By David K. Shipler
Back in the
bad old days of Soviet Communism, a dissident in Moscow was
summoned for interrogation by the KGB, the secret police. As the agent
ticked off a list of charges, the dissident rebutted each by citing one guarantee
after another in the Soviet Constitution, which protected free speech, privacy,
and other rights. “Please,” the KGB agent interrupted. “We’re having a serious
conversation.”
I have
treasured that story since I heard it decades ago. It dramatized the difference
between the Soviet and American systems, between a constitution of fictional
rights and one of actual rights. When
an American political scientist, Robert Kelley, taught for a semester at Moscow
State University, he used to tell his students that if the United States had a
state religion, it would be constitutional democracy.
No more.
President
Trump and his zealous aides do not blatantly mock the Constitution in words,
but they do so in actions. They are ignoring some of its central principles,
particularly the separation of powers, defying both the legislative and
judicial branches. And while I’m always diffident about drawing parallels since
no analogy is perfect, I am feeling an uneasy sense of familiarity as
Washington spirals down into a darker and darker place.

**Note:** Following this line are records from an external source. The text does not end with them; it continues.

(* ===== verification/URLFilterParser.v ===== *)
(** * The parser of URL filters (URLFilterParser.h, URLFilterParser.cpp)

    A delegate of the regular expression parser.  It builds a list of terms
    from the calls, accepts only the part of the syntax the automata support,
    simplifies the terms and adds them to the prefix tree. *)

From stdpp Require Import gmap.
From S2P Require Import Prelude Bits DFA RangeList HashSet NFA Term Yarr CombinedURLFilters.

Inductive ParseStatus :=
| Ok
| MatchesEverything
| NonASCII
| UnsupportedCharacterClass
| BackReference
| MisplacedStartOfLine
| WordBoundary
| AtomCharacter
| Group
| Disjunction
| MisplacedEndOfLine
| EmptyPattern
| YarrError
| InvalidQuantifier.

#[export] Instance ParseStatus_eq_dec : EqDecision ParseStatus.
Proof. solve_decision. Defined.

(** The open groups are a stack with the innermost one first. *)
Record PatternParser := mkPatternParser {
  m_patternIsCaseSensitive : bool;
  m_openGroups : list Term;
  m_sunkTerms : list Term;
  m_floatingTerm : Term;
  m_hasBeginningOfLineAssertion : bool;
  m_hasProcessedEndOfLineAssertion : bool;
  m_parseStatus : ParseStatus
}.

Definition newPatternParser (patternIsCaseSensitive : bool) : PatternParser :=
  mkPatternParser patternIsCaseSensitive [] [] (EmptyTerm One) false false Ok.

(** ** Errors *)

Definition hasError (p : PatternParser) : bool := negb (bool_decide (m_parseStatus p = Ok)).

Definition fail (p : PatternParser) (reason : ParseStatus) : PatternParser :=
  if hasError p then p else
  mkPatternParser (m_patternIsCaseSensitive p) (m_openGroups p) (m_sunkTerms p) (m_floatingTerm p) (m_hasBeginningOfLineAssertion p)
    (m_hasProcessedEndOfLineAssertion p) reason.

Definition with_floating (p : PatternParser) (term : Term) : PatternParser :=
  mkPatternParser (m_patternIsCaseSensitive p) (m_openGroups p) (m_sunkTerms p) term (m_hasBeginningOfLineAssertion p)
    (m_hasProcessedEndOfLineAssertion p) (m_parseStatus p).

Definition with_groups (p : PatternParser) (groups : list Term) : PatternParser :=
  mkPatternParser (m_patternIsCaseSensitive p) groups (m_sunkTerms p) (m_floatingTerm p) (m_hasBeginningOfLineAssertion p)
    (m_hasProcessedEndOfLineAssertion p) (m_parseStatus p).

Definition with_sunk (p : PatternParser) (terms : list Term) : PatternParser :=
  mkPatternParser (m_patternIsCaseSensitive p) (m_openGroups p) terms (m_floatingTerm p) (m_hasBeginningOfLineAssertion p)
    (m_hasProcessedEndOfLineAssertion p) (m_parseStatus p).

Definition with_lines (p : PatternParser) (beginning end_ : bool) : PatternParser :=
  mkPatternParser (m_patternIsCaseSensitive p) (m_openGroups p) (m_sunkTerms p) (m_floatingTerm p) beginning end_ (m_parseStatus p).

(** ** Sinking the floating term *)

Definition sinkFloatingTermIfNecessary (p : PatternParser) : PatternParser :=
  if negb (isValid (m_floatingTerm p)) then p else
  if m_hasProcessedEndOfLineAssertion p then with_floating (fail p MisplacedEndOfLine) (EmptyTerm One) else
  let p := if isEndOfLineAssertion (m_floatingTerm p) then with_lines p (m_hasBeginningOfLineAssertion p) true else p in
  match m_openGroups p with
  | group :: groups => with_floating (with_groups p (extendGroupSubpattern group (m_floatingTerm p) :: groups)) (EmptyTerm One)
  | [] => with_floating (with_sunk p (m_sunkTerms p ++ [m_floatingTerm p])) (EmptyTerm One)
  end.

(** ** The calls of the regular expression parser *)

(** A call that does nothing after an error. *)
Definition unless_error (p : PatternParser) (call : PatternParser -> option PatternParser) : option PatternParser :=
  if hasError p then Some p else call p.

Definition pp_atomPatternCharacter (p : PatternParser) (character : Z) : option PatternParser :=
  unless_error p (fun p =>
    if negb (isASCII character) then Some (fail p NonASCII) else
    let p := sinkFloatingTermIfNecessary p in
    term ← characterTerm character (m_patternIsCaseSensitive p);
    Some (with_floating p term)).

Definition pp_atomBuiltInCharacterClass (p : PatternParser) (id : BuiltInCharacterClassID) (inverted : bool) : option PatternParser :=
  unless_error p (fun p =>
    let p := sinkFloatingTermIfNecessary p in
    match id, inverted with
    | NewlineClassID, true => term ← universalTransition; Some (with_floating p term)
    | _, _ => Some (fail p UnsupportedCharacterClass)
    end).

Definition pp_quantifyAtom (p : PatternParser) (minimum maximum : Z) (greedy : bool) : option PatternParser :=
  unless_error p (fun p =>
    if (minimum =? 0) && (maximum =? 1) then Some (with_floating p (quantify (m_floatingTerm p) ZeroOrOne))
    else if (minimum =? 0) && (maximum =? quantifyInfinite) then Some (with_floating p (quantify (m_floatingTerm p) ZeroOrMore))
    else if (minimum =? 1) && (maximum =? quantifyInfinite) then Some (with_floating p (quantify (m_floatingTerm p) OneOrMore))
    else Some (fail p InvalidQuantifier)).

Definition pp_assertionBOL (p : PatternParser) : option PatternParser :=
  unless_error p (fun p =>
    if isValid (m_floatingTerm p) || negb (bool_decide (m_sunkTerms p = [])) || negb (bool_decide (m_openGroups p = []))
    then Some (fail p MisplacedStartOfLine)
    else Some (with_lines p true (m_hasProcessedEndOfLineAssertion p))).

Definition pp_assertionEOL (p : PatternParser) : option PatternParser :=
  unless_error p (fun p =>
    let p := sinkFloatingTermIfNecessary p in
    term ← endOfLineAssertionTerm;
    Some (with_floating p term)).

Definition pp_atomCharacterClassBegin (p : PatternParser) (inverted : bool) : option PatternParser :=
  unless_error p (fun p =>
    let p := sinkFloatingTermIfNecessary p in
    Some (with_floating p (characterSetTerm inverted))).

Definition pp_atomCharacterClassAtom (p : PatternParser) (character : Z) : option PatternParser :=
  unless_error p (fun p =>
    term ← addCharacter (m_floatingTerm p) character (m_patternIsCaseSensitive p);
    Some (with_floating p term)).

Definition pp_atomCharacterClassRange (p : PatternParser) (a b : Z) : option PatternParser :=
  unless_error p (fun p =>
    term ← foldl (fun term i => term ← term; addCharacter term (u16 i) (m_patternIsCaseSensitive p)) (Some (m_floatingTerm p)) (seqZ a (b - a + 1));
    Some (with_floating p term)).

Definition pp_atomParenthesesSubpatternBegin (p : PatternParser) (capture : bool) : option PatternParser :=
  unless_error p (fun p =>
    let p := sinkFloatingTermIfNecessary p in
    Some (with_groups p (groupTerm :: m_openGroups p))).

Definition pp_atomParenthesesEnd (p : PatternParser) : option PatternParser :=
  unless_error p (fun p =>
    let p := sinkFloatingTermIfNecessary p in
    match m_openGroups p with
    | group :: groups => Some (with_floating (with_groups p groups) group)
    | [] => None
    end).

#[export] Instance pattern_parser_delegate : Delegate PatternParser := {|
  assertionBOL := pp_assertionBOL;
  assertionEOL := pp_assertionEOL;
  assertionWordBoundary p _ := Some (fail p WordBoundary);
  atomPatternCharacter := pp_atomPatternCharacter;
  atomBuiltInCharacterClass := pp_atomBuiltInCharacterClass;
  atomCharacterClassBegin := pp_atomCharacterClassBegin;
  atomCharacterClassAtom := pp_atomCharacterClassAtom;
  atomCharacterClassRange := pp_atomCharacterClassRange;
  atomCharacterClassBuiltIn p _ _ := Some (fail p AtomCharacter);
  atomCharacterClassEnd p := Some p;
  atomParenthesesSubpatternBegin := pp_atomParenthesesSubpatternBegin;
  atomParentheticalAssertionBegin p _ := Some (fail p Group);
  atomParenthesesEnd := pp_atomParenthesesEnd;
  atomBackReference p _ := Some (fail p BackReference);
  quantifyAtom := pp_quantifyAtom;
  disjunction p := Some (fail p Disjunction)
|}.

(** ** Simplification *)

Definition canonicalDotStar : option Term := t ← universalTransition; Some (quantify t ZeroOrMore).

(** Every term like ".*" becomes the canonical one; repeated ones are removed. *)
Fixpoint canonicalize (dotStar : Term) (isAfterDotStar : bool) (terms : list Term) : list Term :=
  match terms with
  | [] => []
  | term :: terms =>
      if isKnownToMatchAnyString term then
        if isAfterDotStar then canonicalize dotStar true terms
        else dotStar :: canonicalize dotStar true terms
      else term :: canonicalize dotStar false terms
  end.

(** ".*" and an end-of-line assertion after something else. *)
Definition remove_trailing_dot_star (terms : list Term) : option (list Term) :=
  last ← terms.[vlen terms - 1];
  if (2 <? vlen terms) && isEndOfLineAssertion last then
    previous ← terms.[vlen terms - 2];
    Some (if isKnownToMatchAnyString previous then take (length terms - 2) terms else terms)
  else Some terms.

(** Terms at the end that may match nothing; [reversed] has the last one first. *)
Fixpoint remove_irrelevant (reversed : list Term) : list Term :=
  match reversed with
  | [] => []
  | term :: rest => if matchesAtLeastOneCharacter term then reversed else remove_irrelevant rest
  end.

Definition simplifySunkTerms (terms : list Term) (hasBeginningOfLineAssertion : bool) : option (list Term) :=
  if bool_decide (terms = []) then Some terms else
  dotStar ← canonicalDotStar;
  let terms := canonicalize dotStar false terms in
  first ← terms.[0];
  let terms := if negb hasBeginningOfLineAssertion && negb (isKnownToMatchAnyString first) then dotStar :: terms else terms in
  terms ← remove_trailing_dot_star terms;
  last ← terms.[vlen terms - 1];
  Some (if isEndOfLineAssertion last then terms else rev (remove_irrelevant (rev terms))).

(** ** The whole pattern *)

(** [PatternParser::finalize]; named apart from the finalization of a builder. *)
Definition finalizePattern (p : PatternParser) (patternId : Z) (filters : CombinedURLFilters) : option (PatternParser * CombinedURLFilters) :=
  if hasError p then Some (p, filters) else
  let p := sinkFloatingTermIfNecessary p in
  terms ← simplifySunkTerms (m_sunkTerms p) (m_hasBeginningOfLineAssertion p);
  let p := with_sunk p terms in
  if forallb (fun term => negb (matchesAtLeastOneCharacter term)) terms then Some (fail p MatchesEverything, filters)
  else filters ← CombinedURLFilters.addPattern filters patternId terms; Some (p, filters).

(** [URLFilterParser::addPattern]. *)
Definition addURLFilter (filters : CombinedURLFilters) (pattern : list Z) (patternIsCaseSensitive : bool) (patternId : Z)
    : option (CombinedURLFilters * ParseStatus) :=
  if negb (forallb isASCII pattern) then Some (filters, NonASCII)
  else if bool_decide (pattern = []) then Some (filters, EmptyPattern)
  else
    '(p, error) ← Yarr.parse 0 (newPatternParser patternIsCaseSensitive) pattern;
    if bool_decide (error = NoError) then
      '(p, filters) ← finalizePattern p patternId filters;
      Some (filters, m_parseStatus p)
    else Some (filters, YarrError).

Trump and his
allies—plus Americans who are capitulating in their businesses, politics, and
universities—would have fit comfortably in Moscow, where they would have
survived and prospered.
The essence of the American idea is the din of ideas, exactly what Soviet leaders found distasteful, and what American leaders are now trying to muffle. There was a way of thinking in the Soviet Union, which continues today in Vladimir Putin’s Russia, that eschewed pluralism and imposed conformity. Only a single truth was tolerated. Disagreements and debates were considered antithetical to the historical progress that Communist theory envisioned. Political irreverence might be heard quietly around the kitchen table, but elsewhere it was punished.